▸ **WORK ITEM**
Taking the line with "split; [apply new_content_of_free|]." as the first and the line with "Theorem undecodable_target_raises w" as the last, set down exactly every line in that range from the entries below, and no more.

Top of RECORDS PROVIDED

Lemma C5_five_replacements_in_order_witness :
  trace (run finalize_retry_fix
           (world_with Windows (lit "opts.retry = 6; let _max_seen = 0;"))) =
    [EvExists test_path true; EvRead test_path UTF8;
     EvWrite test_path UTF8 (lit "opts.retry = 10; let max_seen = 0;");
     EvPrint success_message].
Proof.
  exact (proj1 (C5_five_replacements_in_order
                  (world_with Windows (lit "opts.retry = 6; let _max_seen = 0;"))
                  (lit "opts.retry = 6; let _max_seen = 0;")
                  (lit "opts.retry = 6; let _max_seen = 0;")
                  eq_refl eq_refl)).
Defined.

(** C6: whatever the world, a run leaves every file other than the target
    as it was (none is created, changed or removed), does not change the
    platform, and every step of it that names a path names the target path,
    [read_text] and [write_text] both with UTF-8; a write is preceded by a
    read of the same path. *)
Theorem C6_only_target_path_touched w :
  let o := run finalize_retry_fix w in
  test_path = "tests\test_ky_http.rs"%string /\
  delete test_path (files (final o)) = delete test_path (files w) /\
  os (final o) = os w /\
  Forall (event_within test_path UTF8) (trace o) /\
  (existsb is_write (trace o) = true ->
   take 2 (trace o) = [EvExists test_path true; EvRead test_path UTF8]).
Proof.
  intros o. subst o. split; [reflexivity|].
  destruct (run_cases w) as [[_ ->]|[[e ->]|(data & s & wr & _ & _ & -> & ->)]];
    cbn [final trace].
  - split; [done|]. split; [done|]. split; [|discriminate].
    repeat constructor.
  - split; [done|]. split; [done|]. split; [|done].
    repeat constructor.
  - rewrite printed_files, printed_os. cbn [set_files files os].
    split; [apply delete_insert_eq|]. split; [done|]. split; [|done].
    repeat constructor.
Qed.

(** C7: putting a text through the five replacements a second time changes
    nothing; and no replacement holds any of the five targets. *)
Theorem C7_idempotent s :
  new_content_of (new_content_of s) = new_content_of s /\
  forallb (fun r => free_of rules (snd r)) rules = true.
Proof.
  split; [|vm_compute; reflexivity].
  apply new_content_of_id, new_content_of_free.
Qed.

(** C8: the text that is written holds none of the five targets; and at
    every stage, after the first [k] replacements none of their [k] targets
    occurs, so a later replacement does not bring an earlier target back. *)
Theorem C8_no_target_left s :
  free_of rules (new_content_of s) = true /\
  forall k, free_of (take k rules) (replace_in_order (take k rules) s) = true.
Proof.
  split; [apply new_content_of_free|]. intros k.
  destruct k as [|[|[|[|[|k]]]]];
    unfold rules, retry_rules, rename_rules; cbn [app take];
    try rewrite take_nil;
    unfold free_of, replace_in_order; cbn [forallb fold_left fst snd];
    repeat (apply andb_true_iff; split); try done;
    apply negb_true_iff; absent.
Qed.


(** A file that decodes and holds no target is rewritten, but with its line
    endings translated: its bytes are not what they were. *)
Example unmatched_file_bytes_change :
  ~ unmatched_file_rewritten_identical
      (world_with Posix (lit "a" ++ [CR; LF] ++ lit "b")).
Proof.
  intros H. destruct (H (lit "a" ++ [CR; LF] ++ lit "b")) as [_ Hfile].
  { vm_compute. reflexivity. }
  { vm_compute. reflexivity. }
  vm_compute in Hfile. discriminate Hfile.
Qed.



End Claims.

(** ** Further behaviour of the script: failures and the order of effects *)

Section Failures.

Implicit Types w : world.

(** A directory at the target path passes the existence test, so the
    script tries to read it: the run ends in the exception of the platform
    for opening a directory, and has changed nothing. *)
Theorem directory_target_raises w :
  files w !! test_path = Some Dir ->
  let o := run finalize_retry_fix w in
  result o = inl (open_directory (os w)) /\
  final o = w /\
  existsb is_write (trace o) = false.
Proof. intros H o. subst o. by rewrite (run_on_dir w H). Qed.

Lemma directory_target_raises_witness :
  result (run finalize_retry_fix
            (World Windows UTF8 {[test_path := Dir]} []))
    = inl PermissionError /\
  final (run finalize_retry_fix
           (World Windows UTF8 {[test_path := Dir]} []))
    = World Windows UTF8 {[test_path := Dir]} [] /\
  existsb is_write
    (trace (run finalize_retry_fix
              (World Windows UTF8 {[test_path := Dir]} []))) = false.
Proof.
  apply (directory_target_raises (World Windows UTF8 {[test_path := Dir]} [])).
  vm_compute. reflexivity.
Defined.

(** A target file that is not valid UTF-8 ends the run in
    [UnicodeDecodeError] before anything is written or printed: the world is
    as it was. *)
Theorem undecodable_target_raises w data :
  files w !! test_path = Some (File data) ->
  utf8_decode data = None ->
  let o := run finalize_retry_fix w in
  result o = inl UnicodeDecodeError /\
  final o = w /\
  existsb is_write (trace o) = false.
Proof.
  intros H Hd o. subst o. by rewrite (run_undecodable w data H Hd).
Qed.

Lemma undecodable_target_raises_witness :
  result (run finalize_retry_fix (world_with Posix [0xFF%N]))
    = inl UnicodeDecodeError /\
  final (run finalize_retry_fix (world_with Posix [0xFF%N]))
    = world_with Posix [0xFF%N] /\
  existsb is_write
    (trace (run finalize_retry_fix (world_with Posix [0xFF%N]))) = false.
Proof.
  apply (undecodable_target_raises (world_with Posix [0xFF%N]) [0xFF%N]).
  - vm_compute. reflexivity.
  - vm_compute. reflexivity.
Defined.

(** On a file that decodes, with a standard output that takes UTF-8, the
    run returns normally and leaves exactly this world: the file rewritten,
    one more line on the standard output, the success message. *)
Theorem decodable_target_succeeds w data s :
  files w !! test_path = Some (File data) ->
  utf8_decode data = Some s ->
  stdout_encoding w = UTF8 ->
  run finalize_retry_fix w =
  Outcome (inr tt)
    (World (os w) UTF8
       (<[test_path := File (on_disk (os w)
                               (new_content_of (universal_newlines s)))]>
          (files w))
       (stdout w ++ [success_message]))
    [EvExists test_path true; EvRead test_path UTF8;
     EvWrite test_path UTF8 (new_content_of (universal_newlines s));
     EvPrint success_message].
Proof.
  intros H Hd Hout. rewrite (run_on_file w data s H Hd).
  unfold printed. cbn [set_files stdout_encoding]. rewrite Hout.
  cbn [result final]. unfold add_stdout, set_files.
  cbn [os stdout_encoding files stdout]. by rewrite Hout.
Qed.

Lemma decodable_target_succeeds_witness :
  run finalize_retry_fix (world_with Posix (lit "opts.retry = 5;")) =
  Outcome (inr tt)
    (World Posix UTF8 {[test_path := File (lit "opts.retry = 10;")]}
       [success_message])
    [EvExists test_path true; EvRead test_path UTF8;
     EvWrite test_path UTF8 (lit "opts.retry = 10;");
     EvPrint success_message].
Proof.
  exact (decodable_target_succeeds
           (world_with Posix (lit "opts.retry = 5;"))
           (lit "opts.retry = 5;") (lit "opts.retry = 5;")
           eq_refl eq_refl eq_refl).
Defined.

(** The message is printed after the file is written: when the standard
    output cannot encode the message, the run ends in [UnicodeEncodeError]
    with nothing printed, and the file has been rewritten all the same. *)
Theorem print_failure_keeps_the_write w data s :
  files w !! test_path = Some (File data) ->
  utf8_decode data = Some s ->
  stdout_encoding w = Latin1 ->
  let o := run finalize_retry_fix w in
  result o = inl UnicodeEncodeError /\
  stdout (final o) = stdout w /\
  files (final o) =
    <[test_path := File (on_disk (os w)
                           (new_content_of (universal_newlines s)))]>
      (files w).
Proof.
  intros H Hd Hout o. subst o. rewrite (run_on_file w data s H Hd).
  unfold printed. cbn [set_files stdout_encoding]. rewrite Hout.
  by cbn [result final os stdout_encoding files stdout].
Qed.

Lemma print_failure_keeps_the_write_witness :
  result (run finalize_retry_fix
            (World Windows Latin1
               {[test_path := File (lit "opts.retry = 5;")]} []))
    = inl UnicodeEncodeError /\
  stdout (final (run finalize_retry_fix
                   (World Windows Latin1
                      {[test_path := File (lit "opts.retry = 5;")]} [])))
    = [] /\
  files (final (run finalize_retry_fix
                  (World Windows Latin1
                     {[test_path := File (lit "opts.retry = 5;")]} [])))
    = <[test_path := File (lit "opts.retry = 10;")]>
        {[test_path := File (lit "opts.retry = 5;")]}.
Proof.
  exact (print_failure_keeps_the_write
           (World Windows Latin1
              {[test_path := File (lit "opts.retry = 5;")]} [])
           (lit "opts.retry = 5;") (lit "opts.retry = 5;")
           eq_refl eq_refl eq_refl).
Defined.

(** One cycle: whatever the world, a run is the existence test alone, or
    the test and a read that fails, or the test, one read, one write of the
    patched text and the print, in this order. *)
Theorem one_read_write_cycle w :
  let o := run finalize_retry_fix w in
  trace o = [EvExists test_path false] \/
  (trace o = [EvExists test_path true; EvRead test_path UTF8] /\
   exists e, result o = inl e) \/
  (exists data s,
     files w !! test_path = Some (File data) /\
     utf8_decode data = Some s /\
     trace o =
       [EvExists test_path true; EvRead test_path UTF8;
        EvWrite test_path UTF8 (new_content_of (universal_newlines s));
        EvPrint success_message]).
Proof.
  intros o. subst o.
  destruct (run_cases w) as [[_ ->]|[[e ->]|(data & s & wr & ? & ? & _ & ->)]].
  - by left.
  - right; left. split; [done|]. by exists e.
  - right; right. by exists data, s.
Qed.

End Failures.

(** ** Further behaviour of the five replacements *)

Section Order.

Implicit Types s x y p : str.
Implicit Types rs : list (str * str).

(** What the replacements cannot touch stays where it is, and the text on
    either side of it is patched as it would be on its own. *)
Theorem untouched_region p :
  forallb (fun r => apart (fst r) p) rules = true ->
  forall x y,
    new_content_of (x ++ p ++ y) = new_content_of x ++ p ++ new_content_of y.
Proof.
  unfold rules. rewrite forallb_app. intros [Hretry Hrename]%andb_true_iff x y.
  unfold new_content_of. rewrite (increase_retry_keeps p Hretry).
  by apply fix_variable_names_keeps.
Qed.

Lemma untouched_region_witness :
  new_content_of (retry_7 ++ lit "opts.retry = 4;" ++ let__max_seen)
  = retry_10 ++ lit "opts.retry = 4;" ++ let_max_seen.
Proof.
  exact (untouched_region (lit "opts.retry = 4;") eq_refl
           retry_7 let__max_seen).
Defined.

(** The patch works line by line: patching lines joined by "\n" is joining
    the patched lines. *)
Theorem patch_is_linewise (lines : list str) :
  new_content_of (join_lines lines) = join_lines (map new_content_of lines).
Proof.
  induction lines as [|l [|l' rest] IH]; [reflexivity|reflexivity|].
  change (join_lines (l :: l' :: rest))
    with (l ++ [LF] ++ join_lines (l' :: rest)).
  unfold new_content_of at 1.
  rewrite (increase_retry_keeps [LF]) by closed_side.
  rewrite (fix_variable_names_keeps [LF]) by closed_side.
  fold (new_content_of l). fold (new_content_of (join_lines (l' :: rest))).
  rewrite IH. reflexivity.
Qed.

Lemma swaps_unique rs (f g : str -> str) :
  (forall s, free_of rs s = true -> f s = s) ->
  (forall s, free_of rs s = true -> g s = s) ->
  (forall old new, In (old, new) rs ->
     old <> [] /\ maps_every_occurrence f old new) ->
  (forall old new, In (old, new) rs -> maps_every_occurrence g old new) ->
  forall s, f s = g s.
Proof.
  intros Hf Hg Hfs Hgs s. induction s as [s IH] using length_ind.
  destruct (free_of rs s) eqn:E.
  - by rewrite Hf, Hg.
  - destruct (not_free_of _ _ E) as (old & new & Hin & Ho).
    destruct (contains_split _ _ Ho) as (x & y & ->).
    destruct (Hfs old new Hin) as [Hne ->]. rewrite (Hgs old new Hin).
    rewrite (IH x), (IH y); [done| |];
      rewrite !length_app; destruct old; try done; simpl; lia.
Qed.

Bottom of RECORDS PROVIDED

▸ **TASK OUTPUT**
  split; [apply new_content_of_free|]. intros k.
  destruct k as [|[|[|[|[|k]]]]];
    unfold rules, retry_rules, rename_rules; cbn [app take];
    try rewrite take_nil;
    unfold free_of, replace_in_order; cbn [forallb fold_left fst snd];
    repeat (apply andb_true_iff; split); try done;
    apply negb_true_iff; absent.
Qed.


(** A file that decodes and holds no target is rewritten, but with its line
    endings translated: its bytes are not what they were. *)
Example unmatched_file_bytes_change :
  ~ unmatched_file_rewritten_identical
      (world_with Posix (lit "a" ++ [CR; LF] ++ lit "b")).
Proof.
  intros H. destruct (H (lit "a" ++ [CR; LF] ++ lit "b")) as [_ Hfile].
  { vm_compute. reflexivity. }
  { vm_compute. reflexivity. }
  vm_compute in Hfile. discriminate Hfile.
Qed.



End Claims.

(** ** Further behaviour of the script: failures and the order of effects *)

Section Failures.

Implicit Types w : world.

(** A directory at the target path passes the existence test, so the
    script tries to read it: the run ends in the exception of the platform
    for opening a directory, and has changed nothing. *)
Theorem directory_target_raises w :
  files w !! test_path = Some Dir ->
  let o := run finalize_retry_fix w in
  result o = inl (open_directory (os w)) /\
  final o = w /\
  existsb is_write (trace o) = false.
Proof. intros H o. subst o. by rewrite (run_on_dir w H). Qed.

Lemma directory_target_raises_witness :
  result (run finalize_retry_fix
            (World Windows UTF8 {[test_path := Dir]} []))
    = inl PermissionError /\
  final (run finalize_retry_fix
           (World Windows UTF8 {[test_path := Dir]} []))
    = World Windows UTF8 {[test_path := Dir]} [] /\
  existsb is_write
    (trace (run finalize_retry_fix
              (World Windows UTF8 {[test_path := Dir]} []))) = false.
Proof.
  apply (directory_target_raises (World Windows UTF8 {[test_path := Dir]} [])).
  vm_compute. reflexivity.
Defined.

(** A target file that is not valid UTF-8 ends the run in
    [UnicodeDecodeError] before anything is written or printed: the world is
    as it was. *)
Theorem undecodable_target_raises w data :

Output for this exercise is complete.